Tobacco smoke is enormously harmful to your health. There’s no safe way to smoke. Replacing your cigarette with a cigar, pipe, or hookah won’t help you avoid the health risks associated with tobacco products.
Cigarettes contain about 600 ingredients. When they burn, they generate more than 7,000 chemicals, according to the American Lung Association. Many of those chemicals are poisonous and at least 69 of them can cause cancer. Many of the same ingredients are found in cigars and in tobacco used in pipes and hookahs. According to the National Cancer Institute, cigars have a higher level of carcinogens, toxins, and tar than cigarettes.
When using a hookah pipe, you’re likely to inhale more smoke than you would from a cigarette. Hookah smoke has many toxic compounds and exposes you to more carbon monoxide than cigarettes do. Hookahs also produce more secondhand smoke.
In the United States, the mortality rate for smokers is three times that of people who never smoked, according to the Centers for Disease Control and Prevention. It’s one of the leading causes of preventable death.
Central Nervous System
Smoking increases risk of macular degeneration, cataracts, and poor eyesight. It can also weaken your sense of taste and sense of smell, so food may become less enjoyable.
Your body has a stress hormone called corticosterone, which lowers the effects of nicotine. If you’re under a lot of stress, you’ll need more nicotine to get the same effect.

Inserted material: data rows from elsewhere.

(** C8, as the code has it: when the library raises nowhere, the primary
    and the secondary backend return the page texts joined by a blank
    line, with whitespace removed at both ends, the primary leaving out
    the pages whose text is [None] or empty; the result neither starts
    nor ends with whitespace. *)
Theorem page_text_stripped_both_ends (w : World) (p : pystr) :
  (forall pages,
      pages_of (pdfplumber_open w p (fs w p)) = inl pages ->
      let s := strip (join nlnl (visible pages)) in
      returns (extract_with_pdfplumber w p) s /\
      starts_with_space s = false /\ ends_with_space s = false) /\
  (forall texts,
      pages_of (pypdf2_reader w p (fs w p)) = inl texts ->
      let s := strip (join nlnl texts) in
      returns (extract_with_pyPDF2 w p) s /\
      starts_with_space s = false /\ ends_with_space s = false).
Proof.
  split.
  - intros pages H s. subst s. unfold returns.
    rewrite extract_with_pdfplumber_eq. unfold pdfplumber_text.
    rewrite H, strip_terminated.
    split; [reflexivity | split; [apply strip_starts | apply strip_ends]].
  - intros texts H s. subst s. unfold returns.
    rewrite extract_with_pyPDF2_eq. unfold pypdf2_text.
    rewrite H, strip_terminated.
    split; [reflexivity | split; [apply strip_starts | apply strip_ends]].
Qed.

Lemma page_text_stripped_both_ends_witness :
  (returns (extract_with_pdfplumber w_indented sample_path)
     (lit "Invoice 42") /\
   starts_with_space (lit "Invoice 42") = false /\
   ends_with_space (lit "Invoice 42") = false) /\
  (returns (extract_with_pyPDF2 w_indented sample_path)
     (lit "Invoice 42") /\
   starts_with_space (lit "Invoice 42") = false /\
   ends_with_space (lit "Invoice 42") = false).
Proof.
  split.
  - apply (proj1 (page_text_stripped_both_ends w_indented sample_path)
             [Some (lit " Invoice 42")]).
    reflexivity.
  - apply (proj2 (page_text_stripped_both_ends w_indented sample_path)
             [lit " Invoice 42"]).
    reflexivity.
Defined.

(** C8, as stated, fails: for a single page whose text is " Invoice 42"
    both backends return "Invoice 42", while removing trailing whitespace
    only would leave the text as it is. *)
Lemma page_text_leading_space :
  pages_of (pdfplumber_open w_indented sample_path
              (fs w_indented sample_path))
  = inl [Some (lit " Invoice 42")] /\
  pages_of (pypdf2_reader w_indented sample_path
              (fs w_indented sample_path))
  = inl [lit " Invoice 42"] /\
  spec_page_text [lit " Invoice 42"] = lit " Invoice 42" /\
  returns (extract_with_pdfplumber w_indented sample_path)
    (lit "Invoice 42") /\
  returns (extract_with_pyPDF2 w_indented sample_path) (lit "Invoice 42") /\
  ~ returns (extract_with_pdfplumber w_indented sample_path)
      (spec_page_text [lit " Invoice 42"]) /\
  ~ returns (extract_with_pyPDF2 w_indented sample_path)
      (spec_page_text [lit " Invoice 42"]).
Proof.
  repeat split; discriminate.
Qed.
(** * The validator app's event loop and its chain-submission loop

    A shallow embedding of [service/event_loop.go]: the goroutines
    [jurySigSubmissionLoop], [eventLoop] and [handleSentToBabylonLoop], the
    channels between them, the validator store they write and the chain
    client they call.  ([validatorSubmissionLoop] only produces requests; it
    is one of the callers here.)

    Go's [uint64] is a [Z] with the wrap-around written out, [[]byte] is a
    [list byte], a channel is the list of the values sent and not yet
    received (oldest first), and one iteration of a [select] loop is a
    function of the case that fires: [select] takes any case that is ready,
    so a run of the process is a list of such choices.  A send on a reply
    channel is taken to complete, its caller waiting for it.  Everything
    observable (submissions, chain calls, store calls, replies, log lines) is
    appended to one trace. *)

From Stdlib Require Import ZArith List Lia.
From Stdlib.Strings Require Import Byte.
From stdpp Require Import base option list gmap strings.

Local Open Scope Z_scope.

(** ** Machine integers and byte strings *)

Abbreviation Bytes := (list byte).
Abbreviation uint64 := Z (only parsing).
Abbreviation error := string (only parsing).

#[global] Instance byte_eq_dec : EqDecision byte := Byte.byte_eq_dec.
#[global] Instance byte_countable : Countable byte :=
  inj_countable Byte.to_N Byte.of_N Byte.of_to_N.

Definition u64_modulus : Z := 2 ^ 64.

(** Conversion [uint64(x)] of a signed [int]. *)
Definition to_uint64 (x : Z) : uint64 := x mod u64_modulus.

(** [a + b] on [uint64]. *)
Definition u64_add (a b : uint64) : uint64 := (a + b) mod u64_modulus.

(** ** Validators and the validator store *)

Inductive ValidatorStatus :=
| ValidatorStatus_CREATED
| ValidatorStatus_REGISTERED
| ValidatorStatus_ACTIVE.

(** Modelled from the spec: [proto.StoreValidator], declared outside
    [event_loop.go]; the attributes are those of the spec's data model
    (consensus-chain public key, Bitcoin public key, status, the two
    heights). *)
Record StoreValidator := mkStoreValidator {
  BabylonPk : Bytes;
  BtcPk : Bytes;
  Status : ValidatorStatus;
  LastVotedHeight : uint64;
  LastCommittedHeight : uint64
}.

Definition with_Status (s : ValidatorStatus) (v : StoreValidator) : StoreValidator :=
  mkStoreValidator (BabylonPk v) (BtcPk v) s (LastVotedHeight v) (LastCommittedHeight v).

Definition with_LastVotedHeight (h : uint64) (v : StoreValidator) : StoreValidator :=
  mkStoreValidator (BabylonPk v) (BtcPk v) (Status v) h (LastCommittedHeight v).

Definition with_LastCommittedHeight (h : uint64) (v : StoreValidator) : StoreValidator :=
  mkStoreValidator (BabylonPk v) (BtcPk v) (Status v) (LastVotedHeight v) h.

(** [proto.SchnorrRandPair], as the event loop builds it. *)
Record SchnorrRandPair := mkSchnorrRandPair {
  SecRand : Bytes;
  PubRand : Bytes
}.

(** Modelled from the spec: the validator store behind [app.vs].  Validator
    records are keyed by identity and randomness records by (identity,
    height).  [faults] is the disk: the outcome of each durable write still
    to come, [true] for a write that fails with a storage error; when it
    runs out every later write succeeds. *)
Record ValidatorStore := mkValidatorStore {
  validators : gmap Bytes StoreValidator;
  randPairs : gmap (Bytes * Z) SchnorrRandPair;
  faults : list bool
}.

Definition durably (f : ValidatorStore -> ValidatorStore) (s : ValidatorStore)
  : option error * ValidatorStore :=
  match faults s with
  | true :: fs => (Some "storage error"%string, mkValidatorStore (validators s) (randPairs s) fs)
  | false :: fs =>
      let s' := f s in (None, mkValidatorStore (validators s') (randPairs s') fs)
  | [] => (None, f s)
  end.

(** Modelled from the spec: [Get(identity) -> Validator | NotFound]. *)
Definition GetValidator (pk : Bytes) (s : ValidatorStore) : option StoreValidator :=
  validators s !! pk.

(** Modelled from the spec: [Save(Validator) -> ok | StorageError], keyed by
    the validator's identity. *)
Definition SaveValidator (val : StoreValidator) : ValidatorStore -> option error * ValidatorStore :=
  durably (fun s => mkValidatorStore (<[BabylonPk val := val]> (validators s)) (randPairs s) (faults s)).
(** * tg_bot_sells: amount parsing, transaction repository, recent browser,
      amount step of the recording dialogue, report aggregation.

    Shallow embedding of
      - services/transaction_service.py  (parse_amount, TransactionService)
      - handlers/recent.py               (_fetch_recent, _with_delete_buttons)
      - main.py, utils/message_utils.py  (process_amount, cmd_undo, _send_step_message)
      - services/report_service.py       (_build_dataframe, _aggregate_df,
                                          _build_category_sections, build_report,
                                          the amount cell formatter)

    Conventions of the model.
      - A Python [str] is a list of characters; characters are the code points
        below 256 (type [ascii]).
      - [Decimal] values are a coefficient and a number of fractional
        digits; the [Numeric(12, 2)] column is read as integral hundredths.
      - A [float] is an IEEE 754 binary64 number, held exactly.  The sums of
        pandas over float columns are library code the sources do not fix:
        they are parameters of the report functions.
      - Timestamps are microseconds since 1970-01-01, as integers.
      - The SQL engine is SQLite, the default of config.py, and a table is
        the list of its rows; [ORDER BY] and the [sort_values] of pandas are
        a stable insertion sort (the order they give to equal keys is not
        specified).
      - Writing the files (xlsxwriter, matplotlib) is not modelled beyond
        whether the call raises: an artifact is the data handed to the
        writer. *)

From Stdlib Require Import Ascii String List ZArith Lia Bool Permutation Sorted.
Import ListNotations.

Local Open Scope Z_scope.

(** ** Python strings *)

Definition str := list ascii.

Definition py (s : string) : str := list_ascii_of_string s.

Definition code (c : ascii) : Z := Z.of_nat (nat_of_ascii c).

(** [str.isspace] on one character (code points below 256):
    TAB..CR, FS..US, SPACE, NEL, NBSP. *)
Definition isspace (c : ascii) : bool :=
  let n := code c in
  ((9 <=? n) && (n <=? 13)) || ((28 <=? n) && (n <=? 32))
  || (n =? 133) || (n =? 160).

(** The class [\d] (code points below 256: only 0..9). *)
Definition isdigit (c : ascii) : bool :=
  let n := code c in (48 <=? n) && (n <=? 57).

Definition digit_of (c : ascii) : Z := code c - 48.

Fixpoint lstrip (s : str) : str :=
  match s with
  | [] => []
  | c :: t => if isspace c then lstrip t else s
  end.

Definition rstrip (s : str) : str := rev (lstrip (rev s)).

(** [s.strip()] *)
Definition strip (s : str) : str := rstrip (lstrip s).
(** C5 (amended). On a strictly improving history of at least 100 costs,
    each comparing below the one before it, and with a window size of at
    least one, [max] and [min] find the oldest and the newest entry of the
    window, and the predicate returns [True] exactly when
    [abs(oldest - newest)], computed in floating point, is strictly below
    [abort_delta]: an improving history does trigger the rule when its
    improvement over the window is small. *)
Theorem is_iteration_stagnated_improving (self : ReliabilityBasedCMAES F)
  (h : list F) :
  improving h = true ->
  100 <= length h ->
  (1 <= abort_iter self)%Z ->
  let w := recent (abort_iter self) h in
  py_max w = Some (hd f_zero w) /\
  py_min w = Some (last w f_zero) /\
  is_iteration_stagnated self h
  = Some (fltb (fabs (fsub (hd f_zero w) (last w f_zero)))
               (abort_delta self)).
Proof.
  intros Hi Hlen Hw w.
  assert (Hiw : improving w = true) by (apply improving_skipn; exact Hi).
  assert (Hne : w <> []).
  { apply recent_nonempty; [exact Hw |].
    destruct h; [simpl in Hlen; lia | discriminate]. }
  destruct w as [| a l] eqn:Ew; [congruence |].
  assert (Hmax : py_max (a :: l) = Some a).
  { cbn [py_max]. f_equal. apply fold_max_first.
    now apply improving_below. }
  assert (Hmin : py_min (a :: l) = Some (last (a :: l) f_zero)).
  { cbn [py_min]. f_equal. now apply fold_min_last. }
  split; [exact Hmax |]. split; [exact Hmin |].
  unfold is_iteration_stagnated.
  replace (length h <? 100) with false
    by (symmetry; apply Nat.ltb_ge; exact Hlen).
  rewrite (slice_from_recent h Hw). fold w. rewrite Ew, Hmax, Hmin.
  cbn [bind hd]. now destruct (fltb _ _).
Qed.

End FloatStagnation.

(** In binary64, on 100 costs whose last ten are 1: [max] and [min] find
    1 and 1, and the rule holds for the threshold 1. *)
Lemma is_iteration_stagnated_correct_witness :
  exists b : bool,
    is_iteration_stagnated (float_stagnation_learner 10 1%float)
                           rounded_history = Some b /\
    (length rounded_history < 100 -> b = false) /\
    (100 <= length rounded_history ->
     exists hi lo : float,
       py_max (recent 10 rounded_history) = Some hi /\
       py_min (recent 10 rounded_history) = Some lo /\
       greatest (recent 10 rounded_history) hi /\
       least (recent 10 rounded_history) lo /\
       b = fltb (fabs (fsub hi lo)) 1%float).
Proof.
  apply (is_iteration_stagnated_correct float_strict_order
           (float_stagnation_learner 10 1%float) rounded_history).
  cbn. lia.
Defined.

Physical withdrawal from smoking can impair your cognitive functioning and make you feel anxious, irritated, and depressed. Withdrawal can also cause headaches and sleep problems.
Respiratory System
In a condition called emphysema, the air sacs in your lungs are destroyed. In chronic bronchitis, the lining of the tubes of the lungs becomes inflamed. Over time, smokers are at increased risk of developing these forms of chronic obstructive pulmonary disease (COPD). Long-term smokers are also at increased risk of lung cancer.
Withdrawal from tobacco products can cause temporary congestion and respiratory pain as your lungs begin to clear out.
Children whose parents smoke are more prone to coughing, wheezing, and asthma attacks than children whose parents don’t. They also tend to have more ear infections. Children of smokers have higher rates of pneumonia and bronchitis.
Cardiovascular System
Blood clots and weakened blood vessels in the brain increase a smoker’s risk of stroke. Smokers who have heart bypass surgery are at increased risk of recurrent coronary heart disease. In the long term, smokers are at greater risk of blood cancer (leukemia).
There’s a risk to nonsmokers, too. Breathing secondhand smoke has an immediate effect on the cardiovascular system. Exposure to secondhand smoke increases your risk of stroke, heart attack, and coronary heart disease.
Skin, Hair, and Nails (Integumentary System)
Digestive System
Smoking also increases risk of cancer of the mouth, throat, larynx, and esophagus. Smokers have higher rates of kidney cancer and pancreatic cancer. Even cigar smokers who don’t inhale are at increased risk of mouth cancer.
Smoking also has an effect on insulin, making it more likely that you’ll develop insulin resistance. That puts you at increased risk of type 2 diabetes. When it comes to diabetes, smokers tend to develop complications at a faster rate than nonsmokers.
Smoking also depresses appetite, so you may not be getting all the nutrients your body needs. Withdrawal from tobacco products can cause nausea.
Sexuality and Reproductive System
Smokers experience more complications of pregnancy, including miscarriage, problems with the placenta, and premature delivery.
Pregnant mothers who are exposed to secondhand smoke are also more likely to have a baby with low birth weight. Babies born to mothers who smoke while pregnant are at greater risk of low birth weight, birth defects, and sudden infant death syndrome (SIDS). Newborns who breathe secondhand smoke suffer more ear infections and asthma attacks.